September 24, 2024 9 mins

Building Resilience in a Buyer-Friendly Cyber and E&O Market

Building Resilience in a Buyer-Friendly Cyber/E&O Market

Competition and capacity are dominating the cyber liability market and pricing remains favorable as a result. Taking advantage of the current buyer’s market to build sustained cyber resilience is the key to success.

Key Takeaways
  1. The primary and excess layers in the cyber and E&O market remain competitive with many flexible options available.
  2. While a soft market is expected to last at least through 2024 and into 2025, several factors could firm pricing in the coming months.
  3. As cyber risks continue to evolve, companies need actionable insights and solutions to strengthen their risk strategies.
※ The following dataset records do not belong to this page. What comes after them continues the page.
(* ===== verification/VnodeId.v ===== *)
(** Node ids (dosfs.h): the encodings of places on the volume, and their
    decodings. *)
From stdpp Require Import base gmap list.
From Stdlib Require Import ZArith Lia.
From S2P Require Import Prelude Errors Volume.

(** The ids of nodes, as numbers: the directory in bits 32 to 59, the cluster
    or the index below. *)
Lemma shifted_dir d : d mod 2 ^ 32 < 2 ^ 28 -> i64 (Z.shiftl d 32) = d mod 2 ^ 32 * 2 ^ 32.
Proof.
  intros Hd. unfold i64. rewrite Z.shiftl_mul_pow2 by lia.
  change (2 ^ 64) with (2 ^ 32 * 2 ^ 32). rewrite Z.mul_mod_distr_r by lia.
  pose proof (Z.mod_pos_bound d (2 ^ 32) ltac:(lia)). rewrite (proj2 (Z.ltb_lt _ _)) by lia. done.
Qed.

Lemma dir_cluster_vnid_eq d c :
  d mod 2 ^ 32 < 2 ^ 28 -> 0 <= c < 2 ^ 32 ->
  GENERATE_DIR_CLUSTER_VNID d c = (2 ^ 30 + d mod 2 ^ 32) * 2 ^ 32 + c.
Proof.
  intros Hd Hc. unfold GENERATE_DIR_CLUSTER_VNID. rewrite shifted_dir by done.
  pose proof (Z.mod_pos_bound d (2 ^ 32) ltac:(lia)).
  replace DIR_CLUSTER_VNID_BITS with (2 ^ 2 * 2 ^ 60) by reflexivity.
  rewrite (lor_add (2 ^ 2) _ 60) by lia.
  replace (2 ^ 2 * 2 ^ 60 + d mod 2 ^ 32 * 2 ^ 32) with ((2 ^ 30 + d mod 2 ^ 32) * 2 ^ 32) by lia.
  by rewrite lor_add by lia.
Qed.

Lemma dir_index_vnid_eq d i :
  d mod 2 ^ 32 < 2 ^ 28 -> 0 <= i < 2 ^ 32 ->
  GENERATE_DIR_INDEX_VNID d i = d mod 2 ^ 32 * 2 ^ 32 + i.
Proof.
  intros Hd Hi. unfold GENERATE_DIR_INDEX_VNID. rewrite shifted_dir by done.
  change DIR_INDEX_VNID_BITS with 0. rewrite Z.lor_0_l. by rewrite lor_add by lia.
Qed.

Lemma low_word x c : 0 <= c < 2 ^ 32 -> u32 (Z.land (x * 2 ^ 32 + c) 0xffffffff) = c.
Proof.
  intros Hc. rewrite (land_ones_mod _ 32) by done. unfold u32. rewrite Z.mod_mod by lia.
  rewrite Z.add_comm, Z.mod_add by lia. by apply Z.mod_small.
Qed.

Lemma cluster_of_dir_vnid d c :
  d mod 2 ^ 32 < 2 ^ 28 -> 0 <= c < 2 ^ 32 ->
  CLUSTER_OF_DIR_CLUSTER_VNID (GENERATE_DIR_CLUSTER_VNID d c) = c.
Proof. intros Hd Hc. rewrite dir_cluster_vnid_eq by done. by apply low_word. Qed.

Lemma dir_of_word x c : 0 <= x < 2 ^ 28 -> 0 <= c < 2 ^ 32 ->
  DIR_OF_VNID (x * 2 ^ 32 + c) = x /\ DIR_OF_VNID ((2 ^ 30 + x) * 2 ^ 32 + c) = x.
Proof.
  intros Hx Hc. unfold DIR_OF_VNID. rewrite !Z.shiftr_div_pow2, !Z.div_add_l, (Z.div_small c) by lia.
  change (u32 (Z.lnot 0xf0000000)) with 0x0fffffff. rewrite !(land_ones_mod _ 28) by done.
  change (2 ^ 30) with (4 * 2 ^ 28). rewrite !Z.add_0_r, (Z.add_comm (4 * 2 ^ 28)), Z.mod_add by lia.
  rewrite !Z.mod_small by lia. by rewrite u32_small by lia.
Qed.

Lemma vnid_bits x c : 0 <= x < 2 ^ 28 -> 0 <= c < 2 ^ 32 ->
  Z.land (x * 2 ^ 32 + c) ARTIFICIAL_VNID_BITS = DIR_INDEX_VNID_BITS /\
  Z.land ((2 ^ 30 + x) * 2 ^ 32 + c) ARTIFICIAL_VNID_BITS = DIR_CLUSTER_VNID_BITS.
Proof.
  intros Hx Hc. change ARTIFICIAL_VNID_BITS with (Z.shiftl 6 60).
  assert (H : forall y, 0 <= y < 2 ^ 60 -> Z.land y (Z.shiftl 6 60) = 0).
  { intros y Hy. rewrite Z.land_comm, Z.shiftl_mul_pow2 by lia. by apply land_disjoint. }
  split; [apply H; lia|].
  replace ((2 ^ 30 + x) * 2 ^ 32 + c) with (2 ^ 2 * 2 ^ 60 + (x * 2 ^ 32 + c)) by lia.
  rewrite <-(lor_add (2 ^ 2) _ 60) by lia. rewrite Z.land_lor_distr_l, (H (x * 2 ^ 32 + c)) by lia. reflexivity.
Qed.

Lemma vnid_invalid x c : 0 <= x < 2 ^ 28 -> 0 <= c < 2 ^ 32 ->
  flag (x * 2 ^ 32 + c) INVALID_VNID_BITS_MASK = false /\
  flag ((2 ^ 30 + x) * 2 ^ 32 + c) INVALID_VNID_BITS_MASK = false.
Proof.
  intros Hx Hc.
  assert (H : forall y, 0 <= y < 2 ^ 60 \/ 2 ^ 62 <= y < 2 ^ 62 + 2 ^ 60 -> Z.land y INVALID_VNID_BITS_MASK = 0).
  { intros y Hy. change INVALID_VNID_BITS_MASK with ((-7) * 2 ^ 60). rewrite Z.land_comm.
    destruct Hy as [Hy|Hy]; [by apply land_disjoint|].
    replace y with (4 * 2 ^ 60 + (y - 2 ^ 62)) by lia. rewrite <-(lor_add 4 _ 60), Z.land_lor_distr_r by lia.
    by rewrite (land_disjoint (-7) (y - 2 ^ 62) 60) by lia. }
  unfold flag. rewrite !H by lia. done.
Qed.

(** Node ids.  The id of a node with data decodes to its cluster, the id
    of an empty file to the index of its entry, both to the directory; each
    kind is recognised as what it is. *)
Theorem vnid_round_trip d c i :
  d mod 2 ^ 32 < 2 ^ 28 -> 0 <= c < 2 ^ 32 -> 0 <= i < 2 ^ 32 ->
  let by_cluster := GENERATE_DIR_CLUSTER_VNID d c in
  let by_index := GENERATE_DIR_INDEX_VNID d i in
  CLUSTER_OF_DIR_CLUSTER_VNID by_cluster = c /\ INDEX_OF_DIR_INDEX_VNID by_index = i /\
  DIR_OF_VNID by_cluster = CLUSTER_OF_DIR_CLUSTER_VNID d /\
  DIR_OF_VNID by_index = CLUSTER_OF_DIR_CLUSTER_VNID d /\
  IS_DIR_CLUSTER_VNID by_cluster = true /\ IS_DIR_INDEX_VNID by_cluster = false /\
  IS_DIR_INDEX_VNID by_index = true /\ IS_DIR_CLUSTER_VNID by_index = false /\
  IS_ARTIFICIAL_VNID by_cluster = false /\ IS_ARTIFICIAL_VNID by_index = false /\
  IS_INVALID_VNID by_cluster = false /\ IS_INVALID_VNID by_index = false.
Proof.
  intros Hd Hc Hi. cbv zeta. pose proof (Z.mod_pos_bound d (2 ^ 32) ltac:(lia)).
  rewrite dir_cluster_vnid_eq, dir_index_vnid_eq by done. set (x := d mod 2 ^ 32) in *.
  assert (Ed : CLUSTER_OF_DIR_CLUSTER_VNID d = x).
  { unfold CLUSTER_OF_DIR_CLUSTER_VNID. rewrite (land_ones_mod _ 32) by done. by rewrite u32_small. }
  destruct (vnid_bits x c ltac:(lia) Hc) as [_ Bc]. destruct (vnid_bits x i ltac:(lia) Hi) as [Bi _].
  destruct (vnid_invalid x c ltac:(lia) Hc) as [_ Ic]. destruct (vnid_invalid x i ltac:(lia) Hi) as [Ii _].
  destruct (dir_of_word x c ltac:(lia) Hc) as [_ Dc]. destruct (dir_of_word x i ltac:(lia) Hi) as [Di _].
  unfold IS_INVALID_VNID, IS_DIR_CLUSTER_VNID, IS_DIR_INDEX_VNID, IS_ARTIFICIAL_VNID.
  rewrite Ed, Bc, Bi, Ic, Ii, Dc, Di. unfold CLUSTER_OF_DIR_CLUSTER_VNID, INDEX_OF_DIR_INDEX_VNID.
  rewrite !low_word by done. by split_and!.
Qed.

Lemma vnid_round_trip_witness :
  CLUSTER_OF_DIR_CLUSTER_VNID (GENERATE_DIR_CLUSTER_VNID (GENERATE_DIR_CLUSTER_VNID 1 7) 90000) = 90000.
Proof.
  apply (vnid_round_trip (GENERATE_DIR_CLUSTER_VNID 1 7) 90000 0); vm_compute; [|split|split];
    discriminate || reflexivity.
Defined.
While the global cyber threat environment remains volatile, the cyber liability and errors and omissions (E&O) insurance market continues its nearly two-year favorable buyer’s market streak. Competition and capacity remain strong as carriers look to grow their cyber books. However, signs of pricing moderation are appearing on the horizon.

Therefore, buyers should take advantage of the current market. We recommend using saved capital to remain proactive and strengthen your organization’s cyber resilience — and expand your cyber liability and E&O insurance program limits now to prepare for the future.

Q1 2024 Cyber Analytics: Global Cyber Loss Trends

U.S. Remains Top Threat Actor Target:

The U.S. has historically been the top-targeted country globally for ransomware attacks and top target by number of access claims, followed by France, India, Germany and Brazil, according to Aon data. Access claims are instances where threat actors gain network access and, rather than execute an attack, sell the information to ransomware groups, which then initiate the attack. This makes attacks easier and more efficient for the ransomware groups.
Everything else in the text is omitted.